§ ASSIGNMENT: Each line in the records below, from the one that contains "(0 <=? x / y)%float = true." to the one that contains "destruct (valid_finite _ _ _ Vy)", should be reproduced exactly, the first and last included.

Start of INFORMATION PROVIDED

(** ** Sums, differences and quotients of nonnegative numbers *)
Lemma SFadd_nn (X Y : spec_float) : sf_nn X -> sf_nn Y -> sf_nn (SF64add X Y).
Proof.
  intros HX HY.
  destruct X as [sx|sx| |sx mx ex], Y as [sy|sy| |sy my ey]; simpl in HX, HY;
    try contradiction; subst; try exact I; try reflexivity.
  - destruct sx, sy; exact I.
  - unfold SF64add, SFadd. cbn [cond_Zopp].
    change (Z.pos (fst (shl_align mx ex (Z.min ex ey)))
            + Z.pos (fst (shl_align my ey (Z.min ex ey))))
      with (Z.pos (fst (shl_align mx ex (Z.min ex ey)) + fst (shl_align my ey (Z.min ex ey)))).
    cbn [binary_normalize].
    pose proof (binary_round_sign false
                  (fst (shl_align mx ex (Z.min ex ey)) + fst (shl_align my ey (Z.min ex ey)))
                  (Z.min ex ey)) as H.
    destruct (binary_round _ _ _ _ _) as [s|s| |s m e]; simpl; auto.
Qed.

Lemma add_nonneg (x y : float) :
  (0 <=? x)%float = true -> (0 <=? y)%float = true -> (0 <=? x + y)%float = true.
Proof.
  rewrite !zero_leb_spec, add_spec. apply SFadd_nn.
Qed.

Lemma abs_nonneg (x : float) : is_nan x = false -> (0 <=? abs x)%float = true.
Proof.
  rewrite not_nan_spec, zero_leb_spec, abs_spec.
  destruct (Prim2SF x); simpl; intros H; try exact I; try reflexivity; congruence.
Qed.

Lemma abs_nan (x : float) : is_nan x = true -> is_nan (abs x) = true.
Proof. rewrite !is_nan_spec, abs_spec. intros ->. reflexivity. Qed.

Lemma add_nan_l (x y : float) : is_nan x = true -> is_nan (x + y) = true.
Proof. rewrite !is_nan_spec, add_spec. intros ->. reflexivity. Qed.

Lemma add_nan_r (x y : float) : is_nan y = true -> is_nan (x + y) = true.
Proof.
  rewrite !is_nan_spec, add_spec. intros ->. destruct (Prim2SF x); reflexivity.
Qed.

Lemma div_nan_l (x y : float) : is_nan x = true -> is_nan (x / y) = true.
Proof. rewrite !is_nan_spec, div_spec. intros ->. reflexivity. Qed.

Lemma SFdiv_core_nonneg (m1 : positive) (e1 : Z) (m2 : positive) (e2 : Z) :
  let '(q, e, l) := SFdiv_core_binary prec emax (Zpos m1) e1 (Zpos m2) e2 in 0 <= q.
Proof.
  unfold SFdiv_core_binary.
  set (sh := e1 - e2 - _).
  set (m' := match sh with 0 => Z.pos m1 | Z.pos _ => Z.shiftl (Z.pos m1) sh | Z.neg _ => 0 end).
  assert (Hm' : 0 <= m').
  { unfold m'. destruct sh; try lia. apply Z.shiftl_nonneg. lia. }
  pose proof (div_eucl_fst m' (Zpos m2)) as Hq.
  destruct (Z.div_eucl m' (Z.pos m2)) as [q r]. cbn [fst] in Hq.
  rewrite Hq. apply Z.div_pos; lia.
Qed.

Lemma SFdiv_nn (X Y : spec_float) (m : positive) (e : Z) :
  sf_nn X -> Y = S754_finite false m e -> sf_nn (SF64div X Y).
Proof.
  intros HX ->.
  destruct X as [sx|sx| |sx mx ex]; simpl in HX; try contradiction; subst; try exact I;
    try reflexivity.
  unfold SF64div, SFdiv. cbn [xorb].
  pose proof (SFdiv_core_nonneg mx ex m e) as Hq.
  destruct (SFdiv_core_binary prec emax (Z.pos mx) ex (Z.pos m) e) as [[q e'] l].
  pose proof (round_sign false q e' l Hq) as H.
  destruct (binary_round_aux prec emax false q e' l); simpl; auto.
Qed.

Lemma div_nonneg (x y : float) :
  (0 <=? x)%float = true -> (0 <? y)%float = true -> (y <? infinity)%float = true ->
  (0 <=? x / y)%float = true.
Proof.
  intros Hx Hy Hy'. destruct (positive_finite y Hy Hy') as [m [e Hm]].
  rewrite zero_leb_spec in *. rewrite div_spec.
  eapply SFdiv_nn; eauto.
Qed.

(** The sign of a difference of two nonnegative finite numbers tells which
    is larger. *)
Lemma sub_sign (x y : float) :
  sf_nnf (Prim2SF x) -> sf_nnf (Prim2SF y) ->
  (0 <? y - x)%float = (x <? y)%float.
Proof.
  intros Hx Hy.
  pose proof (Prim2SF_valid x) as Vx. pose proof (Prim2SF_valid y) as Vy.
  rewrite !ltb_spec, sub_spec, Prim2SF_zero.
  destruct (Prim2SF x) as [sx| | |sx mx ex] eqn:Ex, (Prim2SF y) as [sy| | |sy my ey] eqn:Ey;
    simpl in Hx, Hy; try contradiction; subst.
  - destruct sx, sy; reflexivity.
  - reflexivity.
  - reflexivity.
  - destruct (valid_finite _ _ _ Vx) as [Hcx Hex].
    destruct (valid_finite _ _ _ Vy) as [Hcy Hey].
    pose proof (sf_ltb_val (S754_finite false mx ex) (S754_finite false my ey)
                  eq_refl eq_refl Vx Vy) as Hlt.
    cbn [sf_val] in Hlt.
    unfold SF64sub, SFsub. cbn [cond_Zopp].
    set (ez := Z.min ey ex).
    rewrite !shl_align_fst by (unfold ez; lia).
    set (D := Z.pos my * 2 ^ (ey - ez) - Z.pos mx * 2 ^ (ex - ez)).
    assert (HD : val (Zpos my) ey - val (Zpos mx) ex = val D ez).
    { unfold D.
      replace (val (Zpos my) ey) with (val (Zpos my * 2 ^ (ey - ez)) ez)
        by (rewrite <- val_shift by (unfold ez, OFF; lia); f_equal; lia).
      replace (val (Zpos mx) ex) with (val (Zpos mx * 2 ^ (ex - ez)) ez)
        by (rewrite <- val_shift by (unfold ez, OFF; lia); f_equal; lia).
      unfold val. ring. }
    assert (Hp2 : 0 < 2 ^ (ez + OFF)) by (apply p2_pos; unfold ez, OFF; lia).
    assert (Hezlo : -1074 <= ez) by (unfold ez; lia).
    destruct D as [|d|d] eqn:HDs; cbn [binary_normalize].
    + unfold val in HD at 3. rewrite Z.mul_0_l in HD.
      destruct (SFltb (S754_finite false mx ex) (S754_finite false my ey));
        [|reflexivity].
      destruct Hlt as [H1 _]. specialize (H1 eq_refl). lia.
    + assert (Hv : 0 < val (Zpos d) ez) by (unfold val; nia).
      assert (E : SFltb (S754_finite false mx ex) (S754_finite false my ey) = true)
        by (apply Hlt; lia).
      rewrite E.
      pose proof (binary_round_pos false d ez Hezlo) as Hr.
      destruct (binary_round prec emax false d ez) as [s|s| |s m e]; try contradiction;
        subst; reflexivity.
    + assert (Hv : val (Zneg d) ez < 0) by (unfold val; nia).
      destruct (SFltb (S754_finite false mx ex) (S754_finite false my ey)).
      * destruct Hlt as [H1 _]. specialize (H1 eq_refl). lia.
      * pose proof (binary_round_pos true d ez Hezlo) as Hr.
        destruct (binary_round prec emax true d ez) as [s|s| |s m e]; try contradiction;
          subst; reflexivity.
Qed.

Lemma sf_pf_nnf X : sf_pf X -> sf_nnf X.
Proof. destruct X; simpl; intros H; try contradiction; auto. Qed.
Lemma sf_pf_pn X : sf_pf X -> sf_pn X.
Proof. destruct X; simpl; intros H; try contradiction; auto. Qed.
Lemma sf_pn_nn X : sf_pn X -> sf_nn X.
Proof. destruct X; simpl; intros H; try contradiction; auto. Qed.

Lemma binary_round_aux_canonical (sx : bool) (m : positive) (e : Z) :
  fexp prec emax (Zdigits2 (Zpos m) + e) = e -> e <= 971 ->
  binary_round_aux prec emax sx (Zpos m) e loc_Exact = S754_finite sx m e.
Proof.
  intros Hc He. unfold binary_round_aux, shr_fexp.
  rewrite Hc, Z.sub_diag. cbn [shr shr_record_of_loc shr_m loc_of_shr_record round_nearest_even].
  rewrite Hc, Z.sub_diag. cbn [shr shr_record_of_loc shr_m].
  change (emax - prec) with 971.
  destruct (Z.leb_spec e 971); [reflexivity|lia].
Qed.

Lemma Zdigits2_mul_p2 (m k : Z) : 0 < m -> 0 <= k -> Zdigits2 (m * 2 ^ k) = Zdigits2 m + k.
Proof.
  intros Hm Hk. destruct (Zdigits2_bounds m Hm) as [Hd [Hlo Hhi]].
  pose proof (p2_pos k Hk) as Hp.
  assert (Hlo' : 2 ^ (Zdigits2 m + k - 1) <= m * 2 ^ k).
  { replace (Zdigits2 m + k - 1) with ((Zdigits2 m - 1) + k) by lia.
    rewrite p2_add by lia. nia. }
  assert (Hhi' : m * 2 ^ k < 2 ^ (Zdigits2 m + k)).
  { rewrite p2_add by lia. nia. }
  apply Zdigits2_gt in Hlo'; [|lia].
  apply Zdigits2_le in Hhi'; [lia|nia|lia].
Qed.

End of INFORMATION PROVIDED

§ TASK RESPONSE:
  (0 <=? x / y)%float = true.
Proof.
  intros Hx Hy Hy'. destruct (positive_finite y Hy Hy') as [m [e Hm]].
  rewrite zero_leb_spec in *. rewrite div_spec.
  eapply SFdiv_nn; eauto.
Qed.

(** The sign of a difference of two nonnegative finite numbers tells which
    is larger. *)
Lemma sub_sign (x y : float) :
  sf_nnf (Prim2SF x) -> sf_nnf (Prim2SF y) ->
  (0 <? y - x)%float = (x <? y)%float.
Proof.
  intros Hx Hy.
  pose proof (Prim2SF_valid x) as Vx. pose proof (Prim2SF_valid y) as Vy.
  rewrite !ltb_spec, sub_spec, Prim2SF_zero.
  destruct (Prim2SF x) as [sx| | |sx mx ex] eqn:Ex, (Prim2SF y) as [sy| | |sy my ey] eqn:Ey;
    simpl in Hx, Hy; try contradiction; subst.
  - destruct sx, sy; reflexivity.
  - reflexivity.
  - reflexivity.
  - destruct (valid_finite _ _ _ Vx) as [Hcx Hex].
    destruct (valid_finite _ _ _ Vy) as [Hcy Hey].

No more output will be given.